(Data records)
*** Begin section ***
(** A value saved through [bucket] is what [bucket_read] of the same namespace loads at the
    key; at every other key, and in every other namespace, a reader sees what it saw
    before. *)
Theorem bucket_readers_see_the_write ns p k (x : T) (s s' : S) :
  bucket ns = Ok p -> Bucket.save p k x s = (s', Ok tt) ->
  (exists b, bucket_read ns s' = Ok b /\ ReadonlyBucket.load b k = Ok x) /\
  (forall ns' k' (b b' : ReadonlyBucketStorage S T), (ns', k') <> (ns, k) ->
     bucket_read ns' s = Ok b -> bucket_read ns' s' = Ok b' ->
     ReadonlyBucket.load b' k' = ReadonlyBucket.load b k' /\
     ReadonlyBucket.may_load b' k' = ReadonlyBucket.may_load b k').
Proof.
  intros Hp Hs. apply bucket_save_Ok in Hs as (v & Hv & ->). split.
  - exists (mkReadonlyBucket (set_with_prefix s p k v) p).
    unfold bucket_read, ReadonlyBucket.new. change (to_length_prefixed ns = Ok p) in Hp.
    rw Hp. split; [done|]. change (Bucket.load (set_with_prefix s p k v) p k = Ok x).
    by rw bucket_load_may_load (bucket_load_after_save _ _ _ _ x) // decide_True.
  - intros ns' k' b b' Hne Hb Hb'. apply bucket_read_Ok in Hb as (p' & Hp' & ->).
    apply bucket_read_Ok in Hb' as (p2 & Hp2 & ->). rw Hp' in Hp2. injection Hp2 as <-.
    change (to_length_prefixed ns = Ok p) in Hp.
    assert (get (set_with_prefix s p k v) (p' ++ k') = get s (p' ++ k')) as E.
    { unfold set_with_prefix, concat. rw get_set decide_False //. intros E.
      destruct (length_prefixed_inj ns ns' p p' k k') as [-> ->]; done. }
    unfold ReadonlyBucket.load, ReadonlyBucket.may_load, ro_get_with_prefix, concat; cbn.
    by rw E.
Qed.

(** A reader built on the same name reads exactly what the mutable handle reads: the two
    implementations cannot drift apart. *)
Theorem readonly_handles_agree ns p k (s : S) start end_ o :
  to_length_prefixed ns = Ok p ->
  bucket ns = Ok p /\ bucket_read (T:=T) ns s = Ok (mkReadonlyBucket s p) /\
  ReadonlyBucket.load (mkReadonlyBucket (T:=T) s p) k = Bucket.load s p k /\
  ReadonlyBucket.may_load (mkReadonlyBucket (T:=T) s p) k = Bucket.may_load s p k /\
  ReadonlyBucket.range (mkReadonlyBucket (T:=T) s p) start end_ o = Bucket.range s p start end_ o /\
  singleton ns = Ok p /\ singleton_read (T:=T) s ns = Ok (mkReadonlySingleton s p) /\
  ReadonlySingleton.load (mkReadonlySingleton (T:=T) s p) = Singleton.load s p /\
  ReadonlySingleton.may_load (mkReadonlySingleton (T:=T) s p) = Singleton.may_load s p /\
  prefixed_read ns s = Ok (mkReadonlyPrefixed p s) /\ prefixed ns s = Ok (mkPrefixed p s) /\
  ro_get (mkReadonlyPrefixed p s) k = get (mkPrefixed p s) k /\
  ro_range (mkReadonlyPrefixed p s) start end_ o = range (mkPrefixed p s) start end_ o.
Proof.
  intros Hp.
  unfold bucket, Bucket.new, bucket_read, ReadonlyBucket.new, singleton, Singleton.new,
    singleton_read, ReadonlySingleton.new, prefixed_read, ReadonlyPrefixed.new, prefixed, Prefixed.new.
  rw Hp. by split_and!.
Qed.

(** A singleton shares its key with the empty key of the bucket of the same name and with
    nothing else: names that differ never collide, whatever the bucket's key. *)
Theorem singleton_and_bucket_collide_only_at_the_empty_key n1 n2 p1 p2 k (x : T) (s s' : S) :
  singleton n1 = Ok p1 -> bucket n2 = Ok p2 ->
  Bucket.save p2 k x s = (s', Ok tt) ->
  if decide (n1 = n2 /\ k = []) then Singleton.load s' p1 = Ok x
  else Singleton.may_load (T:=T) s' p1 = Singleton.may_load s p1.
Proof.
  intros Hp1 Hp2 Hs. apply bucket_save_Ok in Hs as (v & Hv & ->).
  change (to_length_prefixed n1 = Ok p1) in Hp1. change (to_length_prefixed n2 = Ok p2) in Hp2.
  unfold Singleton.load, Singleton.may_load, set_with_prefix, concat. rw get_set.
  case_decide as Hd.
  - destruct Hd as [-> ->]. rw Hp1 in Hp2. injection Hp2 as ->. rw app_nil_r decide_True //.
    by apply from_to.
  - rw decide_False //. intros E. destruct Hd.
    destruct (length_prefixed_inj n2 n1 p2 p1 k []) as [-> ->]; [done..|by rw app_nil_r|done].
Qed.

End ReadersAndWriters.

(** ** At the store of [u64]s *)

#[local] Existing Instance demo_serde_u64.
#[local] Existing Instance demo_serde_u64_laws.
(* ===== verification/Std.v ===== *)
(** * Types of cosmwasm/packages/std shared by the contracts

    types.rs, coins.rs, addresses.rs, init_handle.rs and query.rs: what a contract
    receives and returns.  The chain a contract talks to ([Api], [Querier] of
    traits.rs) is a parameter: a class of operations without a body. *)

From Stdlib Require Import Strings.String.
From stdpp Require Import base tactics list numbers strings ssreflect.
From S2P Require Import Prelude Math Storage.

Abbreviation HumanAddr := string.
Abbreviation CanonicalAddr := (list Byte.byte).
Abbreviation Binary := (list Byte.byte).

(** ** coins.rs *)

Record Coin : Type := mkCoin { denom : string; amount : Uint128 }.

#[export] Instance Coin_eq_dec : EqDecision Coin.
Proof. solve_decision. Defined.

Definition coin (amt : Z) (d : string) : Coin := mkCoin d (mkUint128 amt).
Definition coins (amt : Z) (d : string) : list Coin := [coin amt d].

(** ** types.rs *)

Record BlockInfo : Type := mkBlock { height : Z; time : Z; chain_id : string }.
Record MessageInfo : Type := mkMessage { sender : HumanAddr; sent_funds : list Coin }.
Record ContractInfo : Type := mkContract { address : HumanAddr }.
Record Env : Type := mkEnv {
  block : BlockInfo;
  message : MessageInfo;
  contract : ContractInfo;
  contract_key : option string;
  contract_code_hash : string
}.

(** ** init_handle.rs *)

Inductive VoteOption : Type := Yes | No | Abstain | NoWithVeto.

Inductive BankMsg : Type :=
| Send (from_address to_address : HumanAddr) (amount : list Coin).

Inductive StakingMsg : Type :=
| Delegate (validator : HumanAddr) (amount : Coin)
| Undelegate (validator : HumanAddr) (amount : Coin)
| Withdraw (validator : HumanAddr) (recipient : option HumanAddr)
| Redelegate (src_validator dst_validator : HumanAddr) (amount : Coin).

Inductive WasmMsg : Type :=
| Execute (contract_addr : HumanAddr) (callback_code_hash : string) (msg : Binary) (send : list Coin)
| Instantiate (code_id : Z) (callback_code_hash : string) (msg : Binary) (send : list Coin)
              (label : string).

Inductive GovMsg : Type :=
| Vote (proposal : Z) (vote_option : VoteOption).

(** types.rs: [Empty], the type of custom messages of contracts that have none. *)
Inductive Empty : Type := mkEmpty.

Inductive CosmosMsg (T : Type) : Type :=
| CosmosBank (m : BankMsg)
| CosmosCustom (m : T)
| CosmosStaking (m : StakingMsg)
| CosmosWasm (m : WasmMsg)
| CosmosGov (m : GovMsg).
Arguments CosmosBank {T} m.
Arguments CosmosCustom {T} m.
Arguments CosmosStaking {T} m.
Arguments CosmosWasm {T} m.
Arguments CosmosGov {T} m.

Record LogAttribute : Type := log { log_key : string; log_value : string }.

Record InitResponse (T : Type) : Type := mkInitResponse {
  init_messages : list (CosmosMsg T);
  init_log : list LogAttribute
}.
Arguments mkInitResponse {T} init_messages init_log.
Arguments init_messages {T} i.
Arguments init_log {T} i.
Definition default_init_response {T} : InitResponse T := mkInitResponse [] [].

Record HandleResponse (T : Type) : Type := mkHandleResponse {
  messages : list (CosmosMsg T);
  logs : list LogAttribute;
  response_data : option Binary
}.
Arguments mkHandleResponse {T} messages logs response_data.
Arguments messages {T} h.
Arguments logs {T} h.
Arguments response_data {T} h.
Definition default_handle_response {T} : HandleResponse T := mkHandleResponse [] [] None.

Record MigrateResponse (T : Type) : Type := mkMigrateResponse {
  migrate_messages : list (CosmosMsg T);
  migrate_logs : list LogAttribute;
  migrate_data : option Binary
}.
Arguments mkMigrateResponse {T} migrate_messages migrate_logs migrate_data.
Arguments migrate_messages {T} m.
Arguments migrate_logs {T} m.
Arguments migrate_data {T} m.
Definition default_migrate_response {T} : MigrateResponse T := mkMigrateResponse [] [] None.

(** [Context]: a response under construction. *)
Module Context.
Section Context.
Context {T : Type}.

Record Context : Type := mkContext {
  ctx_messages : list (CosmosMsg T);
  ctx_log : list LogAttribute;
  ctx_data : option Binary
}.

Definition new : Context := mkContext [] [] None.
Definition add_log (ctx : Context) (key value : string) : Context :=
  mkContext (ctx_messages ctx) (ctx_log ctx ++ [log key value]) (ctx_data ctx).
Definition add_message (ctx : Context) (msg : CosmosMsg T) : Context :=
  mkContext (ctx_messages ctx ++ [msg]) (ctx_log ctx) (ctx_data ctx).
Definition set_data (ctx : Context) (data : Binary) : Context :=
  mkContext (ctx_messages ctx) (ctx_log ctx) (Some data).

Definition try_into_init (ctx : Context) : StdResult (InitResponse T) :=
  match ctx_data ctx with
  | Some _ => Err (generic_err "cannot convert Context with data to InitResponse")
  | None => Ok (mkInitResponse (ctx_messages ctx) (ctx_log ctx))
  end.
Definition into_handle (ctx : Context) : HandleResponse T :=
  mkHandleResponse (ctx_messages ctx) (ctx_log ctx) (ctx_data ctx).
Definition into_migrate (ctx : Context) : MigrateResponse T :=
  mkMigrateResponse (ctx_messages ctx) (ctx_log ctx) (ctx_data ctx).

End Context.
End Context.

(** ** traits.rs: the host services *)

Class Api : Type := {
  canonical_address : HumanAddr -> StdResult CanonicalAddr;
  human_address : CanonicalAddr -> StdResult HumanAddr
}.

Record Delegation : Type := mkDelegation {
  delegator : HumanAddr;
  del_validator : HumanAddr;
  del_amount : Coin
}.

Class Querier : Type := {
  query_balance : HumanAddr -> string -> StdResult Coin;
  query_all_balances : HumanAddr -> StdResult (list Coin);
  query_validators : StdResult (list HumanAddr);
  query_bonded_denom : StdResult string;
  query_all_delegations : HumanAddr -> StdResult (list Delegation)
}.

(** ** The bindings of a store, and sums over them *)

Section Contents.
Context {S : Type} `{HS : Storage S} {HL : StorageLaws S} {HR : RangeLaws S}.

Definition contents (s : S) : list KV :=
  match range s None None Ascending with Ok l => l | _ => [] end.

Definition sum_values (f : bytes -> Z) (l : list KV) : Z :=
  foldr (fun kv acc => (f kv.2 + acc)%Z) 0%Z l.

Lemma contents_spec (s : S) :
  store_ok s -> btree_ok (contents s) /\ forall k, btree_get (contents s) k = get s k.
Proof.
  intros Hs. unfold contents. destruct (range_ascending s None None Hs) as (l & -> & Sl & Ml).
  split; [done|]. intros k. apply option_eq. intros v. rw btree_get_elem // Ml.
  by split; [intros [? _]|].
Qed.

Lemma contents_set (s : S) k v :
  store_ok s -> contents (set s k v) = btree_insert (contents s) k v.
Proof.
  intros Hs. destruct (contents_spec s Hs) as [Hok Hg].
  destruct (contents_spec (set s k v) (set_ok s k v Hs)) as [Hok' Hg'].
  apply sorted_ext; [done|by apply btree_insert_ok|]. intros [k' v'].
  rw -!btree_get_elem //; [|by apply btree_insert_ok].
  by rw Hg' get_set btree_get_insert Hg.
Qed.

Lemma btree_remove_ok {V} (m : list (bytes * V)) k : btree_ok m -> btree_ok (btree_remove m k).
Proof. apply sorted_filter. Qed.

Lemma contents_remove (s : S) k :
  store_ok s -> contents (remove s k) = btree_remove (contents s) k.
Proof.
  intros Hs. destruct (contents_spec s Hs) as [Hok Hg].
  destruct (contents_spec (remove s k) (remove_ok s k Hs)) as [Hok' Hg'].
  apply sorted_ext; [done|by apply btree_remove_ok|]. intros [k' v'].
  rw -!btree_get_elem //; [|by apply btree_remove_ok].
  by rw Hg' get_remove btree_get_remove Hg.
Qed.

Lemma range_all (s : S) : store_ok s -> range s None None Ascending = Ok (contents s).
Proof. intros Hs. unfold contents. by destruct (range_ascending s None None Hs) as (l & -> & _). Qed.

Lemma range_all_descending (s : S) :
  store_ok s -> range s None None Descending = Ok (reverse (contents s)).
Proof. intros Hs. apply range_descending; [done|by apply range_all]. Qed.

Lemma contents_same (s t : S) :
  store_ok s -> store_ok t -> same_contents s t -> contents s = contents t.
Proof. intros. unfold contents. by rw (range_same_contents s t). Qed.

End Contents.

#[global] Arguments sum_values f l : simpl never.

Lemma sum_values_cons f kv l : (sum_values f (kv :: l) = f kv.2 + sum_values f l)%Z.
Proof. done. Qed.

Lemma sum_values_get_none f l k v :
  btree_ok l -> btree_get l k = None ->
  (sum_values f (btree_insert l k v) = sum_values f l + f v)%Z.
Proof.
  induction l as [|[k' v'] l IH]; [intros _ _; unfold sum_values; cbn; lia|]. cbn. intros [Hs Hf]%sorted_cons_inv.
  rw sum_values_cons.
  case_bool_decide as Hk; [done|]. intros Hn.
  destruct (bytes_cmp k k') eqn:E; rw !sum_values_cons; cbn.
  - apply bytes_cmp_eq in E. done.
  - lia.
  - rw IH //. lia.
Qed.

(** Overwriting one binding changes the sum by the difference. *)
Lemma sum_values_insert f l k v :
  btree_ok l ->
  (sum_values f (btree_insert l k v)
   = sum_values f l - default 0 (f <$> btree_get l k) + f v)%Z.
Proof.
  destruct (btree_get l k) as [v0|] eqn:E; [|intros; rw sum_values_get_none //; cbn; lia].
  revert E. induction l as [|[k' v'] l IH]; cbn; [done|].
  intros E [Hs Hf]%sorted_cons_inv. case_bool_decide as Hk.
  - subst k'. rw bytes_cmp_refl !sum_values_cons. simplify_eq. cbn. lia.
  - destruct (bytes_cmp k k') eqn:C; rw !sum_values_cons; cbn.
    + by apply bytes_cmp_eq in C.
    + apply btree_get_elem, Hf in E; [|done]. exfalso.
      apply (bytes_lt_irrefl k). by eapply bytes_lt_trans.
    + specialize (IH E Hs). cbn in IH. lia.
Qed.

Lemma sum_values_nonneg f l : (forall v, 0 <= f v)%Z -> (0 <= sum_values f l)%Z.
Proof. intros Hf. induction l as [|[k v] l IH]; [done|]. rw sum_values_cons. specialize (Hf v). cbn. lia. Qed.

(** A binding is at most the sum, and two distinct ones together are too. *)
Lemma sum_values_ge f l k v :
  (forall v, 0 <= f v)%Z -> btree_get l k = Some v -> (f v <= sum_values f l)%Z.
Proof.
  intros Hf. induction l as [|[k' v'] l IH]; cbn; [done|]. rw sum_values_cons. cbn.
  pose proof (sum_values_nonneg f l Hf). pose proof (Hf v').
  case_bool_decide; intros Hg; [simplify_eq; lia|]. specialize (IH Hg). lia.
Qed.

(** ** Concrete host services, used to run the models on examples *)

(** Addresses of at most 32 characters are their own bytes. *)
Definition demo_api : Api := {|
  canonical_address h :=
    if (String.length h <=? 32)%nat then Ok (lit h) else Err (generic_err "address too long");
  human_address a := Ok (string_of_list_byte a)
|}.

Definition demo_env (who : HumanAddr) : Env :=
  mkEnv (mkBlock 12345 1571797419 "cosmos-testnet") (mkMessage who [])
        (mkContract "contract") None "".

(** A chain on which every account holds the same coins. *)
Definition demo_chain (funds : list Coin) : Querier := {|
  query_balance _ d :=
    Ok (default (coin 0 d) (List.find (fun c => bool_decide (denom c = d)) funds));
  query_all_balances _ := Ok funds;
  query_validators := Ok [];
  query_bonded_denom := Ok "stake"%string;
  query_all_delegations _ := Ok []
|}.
*** End section ***
> **INSTRUCTIONS TO FOLLOW**
What the task asks for is a word-for-word repeat of the lines above, from the first through the one containing "ReadonlyBucket.load b' k'".

> **ANSWER SPACE**
(** A value saved through [bucket] is what [bucket_read] of the same namespace loads at the
    key; at every other key, and in every other namespace, a reader sees what it saw
    before. *)
Theorem bucket_readers_see_the_write ns p k (x : T) (s s' : S) :
  bucket ns = Ok p -> Bucket.save p k x s = (s', Ok tt) ->
  (exists b, bucket_read ns s' = Ok b /\ ReadonlyBucket.load b k = Ok x) /\
  (forall ns' k' (b b' : ReadonlyBucketStorage S T), (ns', k') <> (ns, k) ->
     bucket_read ns' s = Ok b -> bucket_read ns' s' = Ok b' ->
     ReadonlyBucket.load b' k' = ReadonlyBucket.load b k' /\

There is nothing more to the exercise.